Apparently, I did not think enough about quicksort :) as it is well
capable of delivering the minimum element in O(n) time. In fact, given
proper pivot choice,

take k . qsort

is the optimal O(n + k log k) algorithm for returning the first k

http://en.wikipedia.org/wiki/Selection_algorithm

Let's assume that the quicksort in

qsort []     = []
qsort (x:xs) = qsort ls ++ [x] ++ qsort rs
where
ls = filter (<  x) xs
rs = filter (>= x) xs

always uses a good pivot x, i.e. that ls and rs have around n/2 elements
each.
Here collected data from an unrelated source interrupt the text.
(* ===== verification/ClientSession.v ===== *)
(** The loop that keeps a channel of the client alive ([dialAndServe], [pool.go]):
    when it dials again, how long it waits before, which relay node it takes; and when
    the warmer is started.

    A round of the loop is [dialHead], the dial, and then [dialFailed] or
    [dialSucceeded]; the session itself is [ClientHandler.beginSession] to
    [endSession]. The clock, the jitter and the relay manager's answers are arguments. *)

From S2P Require Import Prelude Protocol GoNet Config Relay RelaySpecs.
Import Config.Client.

Definition dialAndServeMaxRetries : Z := 20.
Definition dialAndServeBaseDelay : Z := 3 * Second.
Definition dialAndServeMaxDelay : Z := 60 * Second.

(** ** Fast retries *)
Record fastRetryState := mkFastRetryState {
  fr_consecutiveFailures : Z; fr_lastFailure : option Z }.     (* None: the zero time *)

Definition OnFailure (now : Z) (f : fastRetryState) : fastRetryState :=
  mkFastRetryState (fr_consecutiveFailures f + 1) (Some now).
Definition OnSuccess (f : fastRetryState) : fastRetryState := mkFastRetryState 0 None.
Definition ShouldFastRetry (maxConsecutive : Z) (f : fastRetryState) : bool :=
  fr_consecutiveFailures f <? maxConsecutive.
Definition ShouldFastRetryWithinWindow (maxConsecutive window now : Z) (f : fastRetryState) : bool :=
  if maxConsecutive <=? fr_consecutiveFailures f then false else
  match fr_lastFailure f with
  | None => false
  | Some t => now - t <=? window
  end.

(** ** The loop *)
Record dialLoop := mkDialLoop {
  dl_retryCount : Z; dl_slowRetryMode : bool; dl_frs : fastRetryState; dl_fastRetryCount : Z;
  dl_currentDelay : Z; dl_ip : bytes; dl_lastIP : bytes; dl_firstAttempt : bool }.
#[export] Instance dialLoop_eta : Eta dialLoop := fun l =>
  mkDialLoop (dl_retryCount l) (dl_slowRetryMode l) (dl_frs l) (dl_fastRetryCount l)
    (dl_currentDelay l) (dl_ip l) (dl_lastIP l) (dl_firstAttempt l).

Definition newDialLoop (ip : bytes) : dialLoop :=
  mkDialLoop 0 false (mkFastRetryState 0 None) 0 dialAndServeBaseDelay ip [] true.

Definition excludeIPs (l : dialLoop) : list bytes :=
  (if bool_decide (dl_lastIP l = []) then [] else [dl_lastIP l])
  ++ (if bool_decide (dl_ip l = []) || bool_decide (dl_ip l = dl_lastIP l) then [] else [dl_ip l]).

(** Before the dial: slow mode, another relay node. [select] is
    [SelectNodeExcluding]. *)
Definition dialHead (relayCount : Z) (select : list bytes -> option bytes) (l : dialLoop) : dialLoop :=
  let l := if (dialAndServeMaxRetries <=? dl_retryCount l) && negb (dl_slowRetryMode l)
           then l <| dl_slowRetryMode := true |> <| dl_retryCount := 0 |>
                  <| dl_currentDelay := dialAndServeMaxDelay |>
           else l in
  let l := if (0 <? relayCount) && negb (dl_firstAttempt l) then
             match select (excludeIPs l) with
             | Some ip => l <| dl_ip := ip |>
             | None => l
             end
           else l in
  l <| dl_firstAttempt := false |>.

(** What the world supplies when a dial fails: the time of the failure, the time when
    the window is looked at, and [rand.Intn(300)]. *)
Record dialInput := mkDialInput { di_now : Z; di_later : Z; di_jitter : Z }.

(** [time.Duration(float64(d) * 1.5)], exact for the delays that occur. *)
Definition backoff (d : Z) : Z :=
  if d <? dialAndServeMaxDelay then
    let d := d * 3 / 2 in
    if dialAndServeMaxDelay <? d then dialAndServeMaxDelay else d
  else d.

(** The new state and the time to wait. *)
Definition dialFailed (cfg : Config) (i : dialInput) (l : dialLoop) : dialLoop * Z :=
  let l := l <| dl_frs ::= OnFailure (di_now i) |> <| dl_retryCount ::= Z.add 1 |> in
  if negb (dl_slowRetryMode l)
     && ShouldFastRetryWithinWindow (MaxFastRetryConsecutive cfg) (FastRetryWindow cfg) (di_later i) (dl_frs l)
     && (dl_fastRetryCount l <? FastRetryAttempts cfg)
  then (l <| dl_fastRetryCount ::= Z.add 1 |>, 100 * Millisecond + di_jitter i * Millisecond)
  else
    let l := l <| dl_fastRetryCount := 0 |> <| dl_currentDelay ::= backoff |> in
    (l, dl_currentDelay l).

Definition dialSucceeded (l : dialLoop) : dialLoop :=
  let l := l <| dl_retryCount := 0 |> <| dl_slowRetryMode := false |> <| dl_fastRetryCount := 0 |>
             <| dl_currentDelay := dialAndServeBaseDelay |> <| dl_frs ::= OnSuccess |> in
  if bool_decide (dl_ip l = []) then l else l <| dl_lastIP := dl_ip l |>.

(** ** [delayedStartPairWarmer] *)
Inductive startEvent := StartDone | StartTimeout | StartTick.
Inductive startDecision := StartRun | StartGiveUp | StartWait.

Definition delayedStart (expectedCount : Z) (ready : Z) (ev : startEvent) : startDecision :=
  match ev with
  | StartDone => StartGiveUp
  | StartTimeout => if 0 <? ready then StartRun else StartGiveUp
  | StartTick => if expectedCount <=? ready then StartRun else StartWait
  end.

(** * Theorems *)

(** Consecutive failures: each round fails. The waits, in order. *)
Fixpoint failRun (cfg : Config) (relayCount : Z) (select : list bytes -> option bytes)
    (inputs : list dialInput) (l : dialLoop) : dialLoop * list Z :=
  match inputs with
  | [] => (l, [])
  | i :: inputs =>
      let '(l, d) := dialFailed cfg i (dialHead relayCount select l) in
      let '(l, ds) := failRun cfg relayCount select inputs l in (l, d :: ds)
  end.

Record loopInv (l : dialLoop) : Prop := {
  li_delay : dialAndServeBaseDelay <= dl_currentDelay l <= dialAndServeMaxDelay;
  li_slow : dl_slowRetryMode l = true -> dl_currentDelay l = dialAndServeMaxDelay;
  li_count : 0 <= fr_consecutiveFailures (dl_frs l) }.

Lemma dialHead_inv relayCount select l :
  loopInv l -> loopInv (dialHead relayCount select l)
    /\ dl_frs (dialHead relayCount select l) = dl_frs l
    /\ (dl_slowRetryMode l = true -> dl_slowRetryMode (dialHead relayCount select l) = true)
    /\ dl_currentDelay l <= dl_currentDelay (dialHead relayCount select l).
Proof.
  intros [H1 H2 H3]. unfold dialHead. set (l1 := if _ && _ then _ else l).
  assert (loopInv l1 /\ dl_frs l1 = dl_frs l /\ (dl_slowRetryMode l = true -> dl_slowRetryMode l1 = true)
    /\ dl_currentDelay l <= dl_currentDelay l1) as ([D1 D2 D3] & Ef & Hs & Hle).
  { unfold l1. destruct (_ && _); [|repeat split; try done; lia].
    split; [split; cbn; [split; by vm_compute|done|done]|]. split; [done|]. split; [done|].
    cbn. lia. }
  clearbody l1. destruct (_ && _); [destruct (select _)|]; (split; [by split|by repeat split]).
Qed.

Lemma backoff_bounds d :
  dialAndServeBaseDelay <= d <= dialAndServeMaxDelay ->
  dialAndServeBaseDelay <= backoff d <= dialAndServeMaxDelay /\ d <= backoff d
  /\ (d = dialAndServeMaxDelay -> backoff d = dialAndServeMaxDelay)
  /\ dialAndServeMaxDelay `min` (d + 3 * Second / 2) <= backoff d.
Proof.
  unfold backoff, dialAndServeBaseDelay, dialAndServeMaxDelay, Second, Millisecond. intros H.
  destruct (Z.ltb_spec d (60 * (1000 * 1000000))); [|repeat split; lia].
  pose proof (Z.div_mod (d * 3) 2 ltac:(lia)). pose proof (Z.mod_pos_bound (d * 3) 2 ltac:(lia)).
  change (3 * (1000 * 1000000) / 2) with 1500000000.
  destruct (Z.ltb_spec (60 * (1000 * 1000000)) (d * 3 / 2)); repeat split; lia.
Qed.

Definition afterBackoffs (n : nat) : Z := Nat.iter n backoff dialAndServeBaseDelay.

Lemma afterBackoffs_bounds n : dialAndServeBaseDelay <= afterBackoffs n <= dialAndServeMaxDelay.
Proof.
  induction n as [|n IH]; [by vm_compute|]. by apply backoff_bounds.
Qed.

Lemma backoff_mono d d' :
  dialAndServeBaseDelay <= d <= d' -> d' <= dialAndServeMaxDelay -> backoff d <= backoff d'.
Proof.
  unfold backoff, dialAndServeBaseDelay, dialAndServeMaxDelay. set (m := 60 * Second). intros H1 H2.
  assert (d * 3 / 2 <= d' * 3 / 2) by (apply Z.div_le_mono; lia).
  destruct (Z.ltb_spec d m), (Z.ltb_spec d' m);
    try destruct (Z.ltb_spec m (d * 3 / 2)); try destruct (Z.ltb_spec m (d' * 3 / 2)); lia.
Qed.

(** A fast retry needs fewer than [maxConsecutive] failures so far. *)
Definition settled (cfg : Config) (c : Z) : nat := Z.to_nat (c + 1 - MaxFastRetryConsecutive cfg).

Lemma dialFailed_step cfg i l l' d :
  loopInv l -> afterBackoffs (settled cfg (fr_consecutiveFailures (dl_frs l))) <= dl_currentDelay l ->
  0 <= di_jitter i < 300 -> dialFailed cfg i l = (l', d) ->
  loopInv l' /\ fr_consecutiveFailures (dl_frs l') = fr_consecutiveFailures (dl_frs l) + 1
  /\ afterBackoffs (settled cfg (fr_consecutiveFailures (dl_frs l'))) <= dl_currentDelay l'
  /\ 100 * Millisecond <= d <= dialAndServeMaxDelay
  /\ (MaxFastRetryConsecutive cfg <= fr_consecutiveFailures (dl_frs l') -> d = dl_currentDelay l').
Proof.
  intros [H1 H2 H3] Hd Hj. unfold dialFailed. set (c := fr_consecutiveFailures (dl_frs l)) in *.
  cbn [dl_slowRetryMode dl_frs dl_fastRetryCount upd setter dialLoop_eta].
  unfold ShouldFastRetryWithinWindow, OnFailure. cbn [fr_consecutiveFailures fr_lastFailure]. fold c.
  destruct (Z.leb_spec (MaxFastRetryConsecutive cfg) (c + 1)) as [Hm|Hm].
  - rewrite andb_false_r. intros [= <- <-]. cbn. fold c.
    destruct (backoff_bounds _ H1) as (B1 & B2 & B3 & _).
    split; [split; cbn; [exact B1|intros Hs; by apply B3, H2|fold c; lia]|]. split; [lia|]. split.
    + unfold settled. replace (Z.to_nat (c + 1 + 1 - MaxFastRetryConsecutive cfg))
        with (S (settled cfg c)) by (unfold settled; lia).
      cbn. apply backoff_mono; [|lia]. split; [apply afterBackoffs_bounds|done].
    + split; [|done]. split; [|apply B1]. transitivity dialAndServeBaseDelay; [by vm_compute|apply B1].
  - assert (settled cfg (c + 1) = 0%nat) as E0 by (unfold settled; lia).
    match goal with |- (if ?b then _ else _) = _ -> _ => destruct b end; intros [= <- <-]; cbn; fold c; rewrite E0.
    + split; [split; cbn; [exact H1|exact H2|fold c; lia]|]. split; [lia|]. split; [apply H1|]. split; [|lia].
      unfold dialAndServeMaxDelay, Second, Millisecond. lia.
    + destruct (backoff_bounds _ H1) as (B1 & B2 & B3 & _).
      split; [split; cbn; [exact B1|intros Hs; by apply B3, H2|fold c; lia]|]. split; [lia|].
      split; [apply B1|]. split; [|lia]. split; [|apply B1].
      transitivity dialAndServeBaseDelay; [by vm_compute|apply B1].
Qed.

Lemma failRun_waits cfg relayCount select inputs : forall l n d,
  loopInv l -> Forall (fun i => 0 <= di_jitter i < 300) inputs ->
  afterBackoffs (settled cfg (fr_consecutiveFailures (dl_frs l))) <= dl_currentDelay l ->
  (failRun cfg relayCount select inputs l).2 !! n = Some d ->
  100 * Millisecond <= d <= dialAndServeMaxDelay
  /\ (MaxFastRetryConsecutive cfg <= fr_consecutiveFailures (dl_frs l) + Z.of_nat n + 1 ->
      afterBackoffs (settled cfg (fr_consecutiveFailures (dl_frs l) + Z.of_nat n + 1)) <= d).
Proof.
  induction inputs as [|i inputs IH]; intros l n d Hl Hj Hd; cbn [failRun]; [done|].
  apply Forall_cons in Hj as [Hi Hj].
  destruct (dialHead_inv relayCount select l Hl) as (Hl1 & Ef & _ & Hle).
  set (l1 := dialHead relayCount select l) in *. destruct (dialFailed cfg i l1) as [l2 d2] eqn:E.
  rewrite <- Ef in Hd |- *.
  destruct (dialFailed_step cfg i l1 l2 d2 Hl1 ltac:(lia) Hi E) as (Hl2 & Ec & Hd2 & Hb & Hs).
  destruct (failRun cfg relayCount select inputs l2) as [l3 ds] eqn:E2.
  destruct n as [|n]; intros Hn; cbn in Hn.
  - injection Hn as <-. change (Z.of_nat 0) with 0. split; [done|]. rewrite Z.add_0_r. intros Hm. rewrite Ec in Hd2, Hs.
    rewrite (Hs Hm). exact Hd2.
  - specialize (IH l2 n d Hl2 Hj Hd2). rewrite E2 in IH. destruct (IH Hn) as [B1 B2].
    split; [done|]. rewrite Ec in B2.
    replace (Z.of_nat (S n)) with (1 + Z.of_nat n) by lia.
    replace (fr_consecutiveFailures (dl_frs l1) + (1 + Z.of_nat n) + 1)
      with (fr_consecutiveFailures (dl_frs l1) + 1 + Z.of_nat n + 1) by lia. exact B2.
Qed.

Lemma afterBackoffs_cap k : afterBackoffs (8 + k) = dialAndServeMaxDelay.
Proof.
  induction k as [|k IH]; [by vm_compute|]. rewrite Nat.add_succ_r.
  change (afterBackoffs (S (8 + k))) with (backoff (afterBackoffs (8 + k))). rewrite IH. by vm_compute.
Qed.


Definition demoInputs : list dialInput := repeat (mkDialInput 7 7 120) 12.
Lemma newDialLoop_inv ip : loopInv (newDialLoop ip).
Proof. split; cbn; [split; by vm_compute|done|lia]. Qed.


(** [FastRetryWindow] has no effect: the window is measured from the failure that was
    recorded just before, so that any window of at least the time between the two
    statements gives the same round. *)
Theorem fast_retry_window_unused cfg w1 w2 i l :
  di_later i - di_now i <= w1 -> di_later i - di_now i <= w2 ->
  dialFailed (cfg <| FastRetryWindow := w1 |>) i l = dialFailed (cfg <| FastRetryWindow := w2 |>) i l.
Proof.
  intros H1 H2. unfold dialFailed, ShouldFastRetryWithinWindow, OnFailure. cbn.
  by rewrite (proj2 (Z.leb_le _ _) H1), (proj2 (Z.leb_le _ _) H2).
Qed.
Lemma fast_retry_window_unused_witness :
  dialFailed (DefaultConfig <| FastRetryWindow := 1 |>) (mkDialInput 7 8 0) (newDialLoop [])
  = dialFailed (DefaultConfig <| FastRetryWindow := 30 * Second |>) (mkDialInput 7 8 0) (newDialLoop []).
Proof. apply fast_retry_window_unused; vm_compute; discriminate. Defined.

(** ** Another relay node *)
Definition askRelay {srt : SliceSort} (lookup : bytes -> option (list IP)) (now later : Z)
    (random : Float64.float64) (m : RelayNodeManager) (ex : list bytes) : option bytes :=
  sn_ip <$> (SelectNodeExcluding lookup now later random ex m).2.

Lemma excludeIPs_elem l a :
  a ∈ excludeIPs l <-> (a = dl_lastIP l \/ a = dl_ip l) /\ a <> [].
Proof.
  unfold excludeIPs. rewrite elem_of_app.
  destruct (decide (dl_lastIP l = [])) as [E1|E1]; [rewrite bool_decide_true by done|rewrite bool_decide_false by done];
    destruct (decide (dl_ip l = [])) as [E2|E2]; [rewrite (bool_decide_true (dl_ip l = [])) by done|
      rewrite (bool_decide_false (dl_ip l = [])) by done|rewrite (bool_decide_true (dl_ip l = [])) by done|
      rewrite (bool_decide_false (dl_ip l = [])) by done]; cbn [orb].
  - set_solver.
  - rewrite bool_decide_false by congruence. set_solver.
  - set_solver.
  - case_bool_decide; set_solver.
Qed.


Definition demoLoop : dialLoop := (newDialLoop fastNode) <| dl_firstAttempt := false |> <| dl_lastIP := fastNode |>.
As long as this n/2 is greater than k, taking the first k elements
does not evaluate the second recursive call to quicksort. In other
words, it takes

O(n)   -- for filtering xs during the initial call to qsort
+ O(n/2) -- same as above but with the first half of the list
+ O(n/4) -- filtering the half of the half
+ ...
+ O(k)
________
< O(n + n/2 + n/4 + n/8 + ...) = O(n)

time until ls has fewer than k elements. When this becomes the case, the
argument list to the recursive call to qsort has a size of at most 2*k
and it takes at most O(k log k) time finish sorting it completely and
taking the first k elements of this. This gives a total of O(n + k log k).